■ **WORK ORDER**
Look through the material below and show every line with the word "Tlbs".

■ **SUPPLIED INFORMATION**
>>

(* ===== verification/TbInv.v ===== *)
(** * The invariant of the translation cache

    [cache_inv s L J]: the blocks [L] are alive.  Exactly these are in the hash table
    and in the lists of the pages of their code, the jump caches refer to no other
    block, [J] tells which jump of which block goes to which block, and the jump
    instructions in the code agree with it. *)

From S2P Require Import Prelude QtraceDefs TlbLoad IContext TbState TbPages Tlb TbCache TbLogic TbLinks.

(** ** What an operation leaves alone *)

(** A block without its links. *)
Definition core (tb : TranslationBlock) : TranslationBlock :=
  set_jmp_first None (set_jmp_next 0 None (set_jmp_next 1 None (set_page_next 0 None (set_page_next 1 None
    (set_phys_hash_next None tb))))).

Definition cpu_tlb (c : CPUState) := (c.(tlb_table), c.(iotlb), c.(tlb_flush_addr), c.(tlb_flush_mask), c.(watchpoints)).
Definition cpu_io (c : CPUState) : Z * Z := (c.(mem_io_pc), c.(mem_io_vaddr)).

Inductive part := Core | Hash | Pages | Tables | Bitmaps | Jumps | Cpus | Caches | Tlbs | Code | Memory.

Definition unch (k : part) (s s' : cache) : Prop :=
  match k with
  | Core => (forall t, core (tb_at s' t) = core (tb_at s t)) /\ length s'.(tbs) = length s.(tbs) /\
            s'.(nb_tbs) = s.(nb_tbs) /\ s'.(code_gen_ptr) = s.(code_gen_ptr) /\ s'.(current_cpu) = s.(current_cpu)
  | Hash => s'.(tb_phys_hash) = s.(tb_phys_hash) /\ forall t, hnext s' t = hnext s t
  | Pages => (forall p, page_index p -> (page_of s' p).(first_tb) = (page_of s p).(first_tb)) /\
             forall x, pnext s' x = pnext s x
  | Tables => forall p, is_Some (find_in L1_LEVEL s.(l1_map) p) -> is_Some (find_in L1_LEVEL s'.(l1_map) p)
  | Bitmaps => forall p, page_index p -> (page_of s' p).(code_bitmap) = (page_of s p).(code_bitmap)
  | Jumps => (forall t, (tb_at s' t).(jmp_first) = (tb_at s t).(jmp_first)) /\ forall x, jnext s' x = jnext s x
  | Cpus => s'.(cpus) = s.(cpus)
  | Caches => tb_jmp_cache <$> s'.(cpus) = tb_jmp_cache <$> s.(cpus)
  | Tlbs => cpu_tlb <$> s'.(cpus) = cpu_tlb <$> s.(cpus) /\ cpu_io <$> s'.(cpus) = cpu_io <$> s.(cpus)
  | Code => s'.(host_code) = s.(host_code)
  | Memory => s'.(phys_dirty) = s.(phys_dirty) /\ s'.(host_mem) = s.(host_mem)
  end.

Definition keeps (K : list part) (s s' : cache) : Prop := forall k, k ∈ K -> unch k s s'.

Lemma unch_refl k s : unch k s s.
Proof. destruct k; cbn -[L1_LEVEL]; auto 10. Qed.
Lemma unch_trans k s1 s2 s3 : unch k s1 s2 -> unch k s2 s3 -> unch k s1 s3.
Proof.
  destruct k; cbn -[L1_LEVEL].
  - intros (A1 & B1 & C1 & D1 & E1) (A2 & B2 & C2 & D2 & E2). split; [intros t; by rewrite A2|]. repeat split; congruence.
  - intros [A1 B1] [A2 B2]. split; [congruence|]. intros t. by rewrite B2.
  - intros [A1 B1] [A2 B2]. split; [intros p Hp; by rewrite A2, A1|]. intros t. by rewrite B2.
  - auto.
  - intros A1 A2 p Hp. by rewrite A2, A1.
  - intros [A1 B1] [A2 B2]. split; intros t; [by rewrite A2|by rewrite B2].
  - congruence.
  - congruence.
  - intros [A1 B1] [A2 B2]. split; congruence.
  - congruence.
  - intros [A1 B1] [A2 B2]. split; congruence.
Qed.

Lemma keeps_refl K s : keeps K s s.
Proof. intros k _. apply unch_refl. Qed.
Lemma keeps_trans K s1 s2 s3 : keeps K s1 s2 -> keeps K s2 s3 -> keeps K s1 s3.
Proof. intros H1 H2 k Hk. eapply unch_trans; auto. Qed.
Lemma keeps_sub K K' s s' : keeps K s s' -> (forall k, k ∈ K' -> k ∈ K) -> keeps K' s s'.
Proof. intros H Hs k Hk. auto. Qed.

Lemma unch_cpus k s s' : (k = Caches \/ k = Tlbs) -> unch Cpus s s' -> unch k s s'.
Proof. intros [-> | ->]; cbn; intros ->; done. Qed.

(** *** Writes to one block *)

Lemma write_tb_proj {A} (f : TranslationBlock -> A) s t g u :
  (forall b, f (g b) = f b) -> f (tb_at (write_tb t g s) u) = f (tb_at s u).
Proof.
  intros Hf. destruct (decide (t < length s.(tbs))%nat) as [Ht|Ht].
  - rewrite write_tb_at by done. by case_decide; subst.
  - unfold write_tb, tb_at. cbn [tbs set_tbs]. by rewrite list_insert_ge by lia.
Qed.

Lemma write_tb_length s t g : length (write_tb t g s).(tbs) = length s.(tbs).
Proof. apply length_insert. Qed.

(** A part is untouched by a write that keeps its fields. *)
Lemma write_tb_unch k s t g :
  (forall b, core (g b) = core b \/ k <> Core) -> (forall b, (g b).(phys_hash_next) = b.(phys_hash_next) \/ k <> Hash) ->
  (forall b, (g b).(page_next) = b.(page_next) \/ k <> Pages) ->
  (forall b, (g b).(jmp_next) = b.(jmp_next) /\ (g b).(jmp_first) = b.(jmp_first) \/ k <> Jumps) ->
  unch k s (write_tb t g s).
Proof.
  intros H1 H2 H3 H4. destruct k; cbn; try done.
  - split; [intros u; apply write_tb_proj; intros b; by destruct (H1 b)|]. by rewrite length_insert.
  - split; [done|]. intros u. apply (write_tb_proj phys_hash_next). intros b. by destruct (H2 b).
  - split; [done|]. intros x. unfold pnext. f_equal. apply (write_tb_proj page_next). intros b. by destruct (H3 b).
  - split; intros u; [|unfold jnext; f_equal]; apply (write_tb_proj _ s t g); intros b; by destruct (H4 b) as [[]|].
Qed.

Ltac unch_write :=
  apply write_tb_unch; intros ?; ((left; done) || (left; by split) || (right; done) || (right; congruence)).

Lemma write_hash_unch (p : slot Z nat) x s k : k <> Hash -> unch k s (ls_write p x s).
Proof. intros Hk. destruct p as [h|t]; [destruct k; first [done|intros q Hq; exact Hq]|]. unch_write. Qed.

Lemma write_jmp_unch (p : slot nat tagged) x s k : k <> Jumps -> unch k s (ls_write p x s).
Proof. intros Hk. destruct p as [t|[t n]]; unch_write. Qed.

(** *** Writes to one page *)

Definition write_page_st (p : Z) (f : PageDesc -> PageDesc) (s : cache) : cache :=
  set_l1_map (update_in L1_LEVEL f s.(l1_map) p) s.

Lemma wpc_write_page_st X p f (Q : unit -> cache -> Prop) s :
  is_Some (find_in L1_LEVEL s.(l1_map) p) -> Q tt (write_page_st p f s) -> wpc (upd_page p f) Q X s.
Proof. apply wpc_upd_page. Qed.

Lemma write_page_at s p f q :
  is_Some (find_in L1_LEVEL s.(l1_map) p) -> page_index p -> page_index q ->
  page_of (write_page_st p f s) q = if decide (q = p) then f (page_of s p) else page_of s q.
Proof. apply page_of_upd. Qed.

Lemma write_page_st_unch k s p f :
  is_Some (find_in L1_LEVEL s.(l1_map) p) -> page_index p ->
  (forall d, (f d).(first_tb) = d.(first_tb) \/ k <> Pages) -> (forall d, (f d).(code_bitmap) = d.(code_bitmap) \/ k <> Bitmaps) ->
  unch k s (write_page_st p f s).
Proof.
  intros Hs Hp H1 H2. destruct k; cbn -[page_of L1_LEVEL]; try done.
  - split; [|done]. intros q Hq. rewrite write_page_at by done. case_decide; [subst|done].
    by destruct (H1 (page_of s p)).
  - intros q Hq. by apply find_in_update_keep.
  - intros q Hq. rewrite write_page_at by done. case_decide; [subst|done]. by destruct (H2 (page_of s p)).
Qed.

<<

■ **TASK RESPONSE**
Inductive part := Core | Hash | Pages | Tables | Bitmaps | Jumps | Cpus | Caches | Tlbs | Code | Memory.
  | Tlbs => cpu_tlb <$> s'.(cpus) = cpu_tlb <$> s.(cpus) /\ cpu_io <$> s'.(cpus) = cpu_io <$> s.(cpus)
Lemma unch_cpus k s s' : (k = Caches \/ k = Tlbs) -> unch Cpus s s' -> unch k s s'.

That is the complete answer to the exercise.